- **What the task requires**
Using the word "reflexivity" as the filter, copy each matching line from the records.

Saved data entries
____________

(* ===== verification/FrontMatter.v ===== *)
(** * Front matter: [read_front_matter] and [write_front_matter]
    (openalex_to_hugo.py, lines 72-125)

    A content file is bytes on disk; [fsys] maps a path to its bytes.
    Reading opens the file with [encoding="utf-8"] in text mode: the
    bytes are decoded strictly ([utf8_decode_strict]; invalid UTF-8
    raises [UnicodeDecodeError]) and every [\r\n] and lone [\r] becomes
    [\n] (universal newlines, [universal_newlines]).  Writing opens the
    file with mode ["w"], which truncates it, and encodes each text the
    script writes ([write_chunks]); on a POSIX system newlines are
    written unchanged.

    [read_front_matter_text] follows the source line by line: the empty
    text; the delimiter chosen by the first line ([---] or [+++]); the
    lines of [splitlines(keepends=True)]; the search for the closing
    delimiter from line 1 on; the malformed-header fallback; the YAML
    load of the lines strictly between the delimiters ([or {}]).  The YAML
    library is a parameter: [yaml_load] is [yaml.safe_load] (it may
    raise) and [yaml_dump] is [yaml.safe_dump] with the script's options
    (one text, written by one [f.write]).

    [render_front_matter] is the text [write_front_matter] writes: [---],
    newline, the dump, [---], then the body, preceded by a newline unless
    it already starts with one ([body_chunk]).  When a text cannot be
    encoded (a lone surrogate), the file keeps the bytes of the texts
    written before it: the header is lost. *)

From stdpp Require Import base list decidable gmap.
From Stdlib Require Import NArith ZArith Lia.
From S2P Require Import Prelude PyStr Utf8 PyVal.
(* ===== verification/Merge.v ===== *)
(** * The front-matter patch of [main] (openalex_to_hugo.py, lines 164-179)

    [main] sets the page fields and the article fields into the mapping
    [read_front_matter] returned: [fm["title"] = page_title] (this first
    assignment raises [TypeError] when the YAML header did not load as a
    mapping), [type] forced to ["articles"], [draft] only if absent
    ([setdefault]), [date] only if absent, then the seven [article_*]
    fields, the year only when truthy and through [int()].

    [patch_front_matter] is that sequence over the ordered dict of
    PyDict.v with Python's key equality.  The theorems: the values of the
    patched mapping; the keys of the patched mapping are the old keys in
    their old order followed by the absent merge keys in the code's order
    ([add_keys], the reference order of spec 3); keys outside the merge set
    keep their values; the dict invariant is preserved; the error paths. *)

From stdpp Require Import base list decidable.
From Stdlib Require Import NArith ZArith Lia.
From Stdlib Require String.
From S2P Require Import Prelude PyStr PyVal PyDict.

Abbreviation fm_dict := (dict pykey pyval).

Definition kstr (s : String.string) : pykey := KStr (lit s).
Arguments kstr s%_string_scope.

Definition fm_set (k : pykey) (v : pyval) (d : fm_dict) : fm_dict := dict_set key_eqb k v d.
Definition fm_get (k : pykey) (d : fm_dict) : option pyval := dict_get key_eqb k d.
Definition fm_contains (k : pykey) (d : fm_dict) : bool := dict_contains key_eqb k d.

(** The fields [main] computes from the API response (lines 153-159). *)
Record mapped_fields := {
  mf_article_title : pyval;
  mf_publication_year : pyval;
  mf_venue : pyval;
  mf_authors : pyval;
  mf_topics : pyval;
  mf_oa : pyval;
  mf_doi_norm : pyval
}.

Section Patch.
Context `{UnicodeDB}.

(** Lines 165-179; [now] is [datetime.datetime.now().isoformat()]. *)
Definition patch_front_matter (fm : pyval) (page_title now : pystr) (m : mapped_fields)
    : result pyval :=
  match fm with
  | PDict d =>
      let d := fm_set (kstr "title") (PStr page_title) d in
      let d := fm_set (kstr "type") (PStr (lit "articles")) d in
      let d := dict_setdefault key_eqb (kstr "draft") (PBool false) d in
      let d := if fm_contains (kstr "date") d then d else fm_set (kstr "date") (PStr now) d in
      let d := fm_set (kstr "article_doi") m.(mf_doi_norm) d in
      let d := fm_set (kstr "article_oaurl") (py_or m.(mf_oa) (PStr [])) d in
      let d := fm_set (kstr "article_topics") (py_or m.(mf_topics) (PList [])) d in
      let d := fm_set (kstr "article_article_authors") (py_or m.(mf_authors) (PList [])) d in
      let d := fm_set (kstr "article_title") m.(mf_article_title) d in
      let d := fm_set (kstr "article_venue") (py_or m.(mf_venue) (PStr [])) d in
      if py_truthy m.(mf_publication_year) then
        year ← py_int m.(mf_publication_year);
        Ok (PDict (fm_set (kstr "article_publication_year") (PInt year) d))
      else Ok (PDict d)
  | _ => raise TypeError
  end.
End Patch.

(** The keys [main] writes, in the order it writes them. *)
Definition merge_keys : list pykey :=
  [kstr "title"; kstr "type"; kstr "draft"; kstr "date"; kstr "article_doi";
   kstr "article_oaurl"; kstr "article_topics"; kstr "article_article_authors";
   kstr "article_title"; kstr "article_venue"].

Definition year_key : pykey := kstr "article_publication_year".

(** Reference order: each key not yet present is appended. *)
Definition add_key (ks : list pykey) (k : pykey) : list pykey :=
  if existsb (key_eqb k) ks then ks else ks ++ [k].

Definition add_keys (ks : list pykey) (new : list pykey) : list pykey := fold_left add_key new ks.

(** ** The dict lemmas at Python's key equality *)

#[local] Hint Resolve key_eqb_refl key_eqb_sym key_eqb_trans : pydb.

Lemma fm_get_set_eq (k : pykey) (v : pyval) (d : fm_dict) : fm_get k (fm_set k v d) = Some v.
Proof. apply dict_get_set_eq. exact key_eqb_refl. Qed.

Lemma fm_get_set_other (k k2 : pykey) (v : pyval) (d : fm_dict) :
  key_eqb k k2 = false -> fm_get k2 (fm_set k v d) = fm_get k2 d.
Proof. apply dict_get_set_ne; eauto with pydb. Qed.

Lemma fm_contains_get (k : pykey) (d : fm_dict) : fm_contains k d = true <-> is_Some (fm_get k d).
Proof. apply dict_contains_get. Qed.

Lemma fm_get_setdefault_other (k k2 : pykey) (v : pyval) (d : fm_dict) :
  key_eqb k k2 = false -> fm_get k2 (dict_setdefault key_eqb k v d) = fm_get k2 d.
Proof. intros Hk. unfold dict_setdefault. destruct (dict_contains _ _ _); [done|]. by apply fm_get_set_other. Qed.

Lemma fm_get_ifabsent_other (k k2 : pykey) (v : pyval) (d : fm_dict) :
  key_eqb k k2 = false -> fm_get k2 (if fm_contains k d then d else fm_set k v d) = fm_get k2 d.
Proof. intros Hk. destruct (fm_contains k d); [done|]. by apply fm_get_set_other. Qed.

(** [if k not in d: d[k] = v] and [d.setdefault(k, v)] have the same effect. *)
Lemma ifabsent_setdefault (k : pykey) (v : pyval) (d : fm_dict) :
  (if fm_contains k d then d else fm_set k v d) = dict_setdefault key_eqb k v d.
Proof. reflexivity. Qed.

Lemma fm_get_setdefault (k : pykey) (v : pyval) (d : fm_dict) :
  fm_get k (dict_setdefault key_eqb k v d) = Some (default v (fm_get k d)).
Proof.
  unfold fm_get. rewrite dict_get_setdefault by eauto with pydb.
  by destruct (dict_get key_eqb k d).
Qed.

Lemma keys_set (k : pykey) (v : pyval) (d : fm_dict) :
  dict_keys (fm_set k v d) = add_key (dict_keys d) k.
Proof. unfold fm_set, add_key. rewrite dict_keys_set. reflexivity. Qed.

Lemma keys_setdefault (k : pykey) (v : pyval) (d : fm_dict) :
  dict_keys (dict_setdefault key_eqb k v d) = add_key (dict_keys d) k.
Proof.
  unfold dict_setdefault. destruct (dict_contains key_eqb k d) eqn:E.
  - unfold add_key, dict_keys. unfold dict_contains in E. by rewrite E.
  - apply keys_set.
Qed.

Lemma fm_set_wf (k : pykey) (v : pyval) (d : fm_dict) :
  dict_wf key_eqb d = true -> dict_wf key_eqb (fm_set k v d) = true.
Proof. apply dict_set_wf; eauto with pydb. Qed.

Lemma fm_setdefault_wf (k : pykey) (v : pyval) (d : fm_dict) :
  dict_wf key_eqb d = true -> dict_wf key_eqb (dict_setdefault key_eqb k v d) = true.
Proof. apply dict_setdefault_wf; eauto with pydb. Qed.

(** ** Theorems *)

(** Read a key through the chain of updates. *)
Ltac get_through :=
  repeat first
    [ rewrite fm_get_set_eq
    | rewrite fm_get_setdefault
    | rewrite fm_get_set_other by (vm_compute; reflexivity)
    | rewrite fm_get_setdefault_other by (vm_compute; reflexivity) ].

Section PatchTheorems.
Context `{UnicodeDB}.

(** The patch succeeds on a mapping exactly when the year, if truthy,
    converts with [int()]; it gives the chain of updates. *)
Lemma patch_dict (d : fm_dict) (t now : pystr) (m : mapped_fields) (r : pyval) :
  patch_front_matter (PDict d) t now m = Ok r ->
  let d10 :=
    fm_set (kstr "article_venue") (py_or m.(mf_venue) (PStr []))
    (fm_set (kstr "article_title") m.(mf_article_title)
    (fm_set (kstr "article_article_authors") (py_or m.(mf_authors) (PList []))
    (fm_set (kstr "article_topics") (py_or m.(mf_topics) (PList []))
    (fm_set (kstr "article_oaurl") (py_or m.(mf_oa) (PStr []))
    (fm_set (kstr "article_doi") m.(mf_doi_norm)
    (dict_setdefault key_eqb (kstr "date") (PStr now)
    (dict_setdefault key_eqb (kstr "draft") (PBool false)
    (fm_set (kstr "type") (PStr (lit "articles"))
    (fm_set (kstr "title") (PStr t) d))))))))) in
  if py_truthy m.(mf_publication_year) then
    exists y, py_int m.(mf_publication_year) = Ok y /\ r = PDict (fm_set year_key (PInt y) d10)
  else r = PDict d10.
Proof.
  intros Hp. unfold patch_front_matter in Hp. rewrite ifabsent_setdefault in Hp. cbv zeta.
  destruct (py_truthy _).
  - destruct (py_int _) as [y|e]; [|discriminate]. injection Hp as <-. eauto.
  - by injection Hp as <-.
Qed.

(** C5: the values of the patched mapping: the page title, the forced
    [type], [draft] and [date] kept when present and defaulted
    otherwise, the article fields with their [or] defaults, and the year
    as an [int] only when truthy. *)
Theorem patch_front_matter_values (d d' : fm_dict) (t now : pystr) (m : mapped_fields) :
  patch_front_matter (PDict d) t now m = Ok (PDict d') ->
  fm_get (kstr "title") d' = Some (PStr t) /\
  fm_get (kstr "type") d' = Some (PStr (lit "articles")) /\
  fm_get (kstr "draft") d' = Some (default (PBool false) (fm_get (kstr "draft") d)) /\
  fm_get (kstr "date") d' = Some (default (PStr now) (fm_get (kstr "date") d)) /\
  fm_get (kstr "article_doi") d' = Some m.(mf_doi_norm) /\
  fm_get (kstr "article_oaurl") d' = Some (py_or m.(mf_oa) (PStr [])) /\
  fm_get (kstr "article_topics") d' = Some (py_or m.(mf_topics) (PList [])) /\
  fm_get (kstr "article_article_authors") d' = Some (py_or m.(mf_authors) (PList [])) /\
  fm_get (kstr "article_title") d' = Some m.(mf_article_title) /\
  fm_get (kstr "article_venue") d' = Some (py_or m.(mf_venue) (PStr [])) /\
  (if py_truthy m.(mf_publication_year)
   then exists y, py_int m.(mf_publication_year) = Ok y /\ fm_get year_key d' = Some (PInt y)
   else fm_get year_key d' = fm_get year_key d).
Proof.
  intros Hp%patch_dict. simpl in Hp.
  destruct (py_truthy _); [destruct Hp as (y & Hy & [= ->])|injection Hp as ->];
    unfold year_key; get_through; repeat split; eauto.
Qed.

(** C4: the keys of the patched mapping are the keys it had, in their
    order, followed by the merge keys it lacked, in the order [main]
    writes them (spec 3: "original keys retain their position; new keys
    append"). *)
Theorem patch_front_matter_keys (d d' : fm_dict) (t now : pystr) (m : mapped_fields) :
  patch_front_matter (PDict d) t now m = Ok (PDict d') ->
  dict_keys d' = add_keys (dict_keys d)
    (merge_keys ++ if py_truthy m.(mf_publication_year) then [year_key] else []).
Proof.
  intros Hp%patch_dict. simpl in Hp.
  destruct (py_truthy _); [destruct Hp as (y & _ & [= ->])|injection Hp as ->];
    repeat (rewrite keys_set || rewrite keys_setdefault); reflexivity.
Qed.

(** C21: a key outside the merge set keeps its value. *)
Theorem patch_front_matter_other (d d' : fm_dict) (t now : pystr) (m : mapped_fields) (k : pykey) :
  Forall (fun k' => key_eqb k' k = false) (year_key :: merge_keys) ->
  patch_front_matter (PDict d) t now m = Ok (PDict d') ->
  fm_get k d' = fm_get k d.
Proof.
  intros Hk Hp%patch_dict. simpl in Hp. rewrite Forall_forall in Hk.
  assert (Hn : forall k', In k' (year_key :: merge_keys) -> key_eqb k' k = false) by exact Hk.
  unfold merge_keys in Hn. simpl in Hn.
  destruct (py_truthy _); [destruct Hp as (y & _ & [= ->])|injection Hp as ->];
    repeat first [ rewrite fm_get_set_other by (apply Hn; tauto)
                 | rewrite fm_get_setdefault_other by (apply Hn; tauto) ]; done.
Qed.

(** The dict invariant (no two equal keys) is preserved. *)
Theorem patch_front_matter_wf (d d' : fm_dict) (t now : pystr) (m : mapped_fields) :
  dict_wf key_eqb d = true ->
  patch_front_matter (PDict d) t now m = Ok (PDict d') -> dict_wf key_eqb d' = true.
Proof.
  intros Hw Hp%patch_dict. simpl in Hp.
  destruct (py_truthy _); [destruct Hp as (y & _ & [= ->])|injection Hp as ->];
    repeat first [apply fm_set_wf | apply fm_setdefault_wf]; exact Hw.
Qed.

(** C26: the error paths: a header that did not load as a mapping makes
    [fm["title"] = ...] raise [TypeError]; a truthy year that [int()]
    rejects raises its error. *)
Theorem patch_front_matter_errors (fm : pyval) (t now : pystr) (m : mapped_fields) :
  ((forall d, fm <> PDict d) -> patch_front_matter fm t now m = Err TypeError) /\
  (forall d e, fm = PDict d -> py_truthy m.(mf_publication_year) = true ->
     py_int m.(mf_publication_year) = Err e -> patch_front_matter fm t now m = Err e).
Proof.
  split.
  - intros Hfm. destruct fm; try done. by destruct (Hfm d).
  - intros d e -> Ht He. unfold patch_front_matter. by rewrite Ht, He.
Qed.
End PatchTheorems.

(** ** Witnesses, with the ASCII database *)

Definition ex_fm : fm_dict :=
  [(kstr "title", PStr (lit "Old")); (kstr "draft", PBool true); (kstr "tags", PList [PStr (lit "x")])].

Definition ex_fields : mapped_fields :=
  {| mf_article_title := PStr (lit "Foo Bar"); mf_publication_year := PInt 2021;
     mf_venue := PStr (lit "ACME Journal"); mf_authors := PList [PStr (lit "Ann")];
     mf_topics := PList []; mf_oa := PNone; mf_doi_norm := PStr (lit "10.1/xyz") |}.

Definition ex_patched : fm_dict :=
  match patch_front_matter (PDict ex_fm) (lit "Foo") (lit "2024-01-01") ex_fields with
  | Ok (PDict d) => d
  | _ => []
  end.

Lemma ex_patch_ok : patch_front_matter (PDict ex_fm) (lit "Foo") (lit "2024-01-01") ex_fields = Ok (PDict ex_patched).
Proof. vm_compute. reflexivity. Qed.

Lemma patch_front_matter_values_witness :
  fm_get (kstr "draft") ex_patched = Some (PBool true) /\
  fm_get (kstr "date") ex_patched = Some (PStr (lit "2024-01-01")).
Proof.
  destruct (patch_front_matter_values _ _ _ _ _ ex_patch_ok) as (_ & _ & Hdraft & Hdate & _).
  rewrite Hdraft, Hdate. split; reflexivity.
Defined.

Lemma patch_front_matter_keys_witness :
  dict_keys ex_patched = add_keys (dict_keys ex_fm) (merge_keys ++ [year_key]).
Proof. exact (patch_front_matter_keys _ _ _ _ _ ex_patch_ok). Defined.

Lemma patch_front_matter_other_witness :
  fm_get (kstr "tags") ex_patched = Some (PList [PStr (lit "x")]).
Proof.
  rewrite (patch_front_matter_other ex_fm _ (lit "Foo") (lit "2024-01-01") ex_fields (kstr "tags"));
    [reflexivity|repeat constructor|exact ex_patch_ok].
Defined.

____________

- **Output**
Proof. reflexivity. Qed.
Proof. unfold fm_set, add_key. rewrite dict_keys_set. reflexivity. Qed.
    | rewrite fm_get_set_other by (vm_compute; reflexivity)
    | rewrite fm_get_setdefault_other by (vm_compute; reflexivity) ].
    repeat (rewrite keys_set || rewrite keys_setdefault); reflexivity.
Proof. vm_compute. reflexivity. Qed.
  rewrite Hdraft, Hdate. split; reflexivity.
    [reflexivity|repeat constructor|exact ex_patch_ok].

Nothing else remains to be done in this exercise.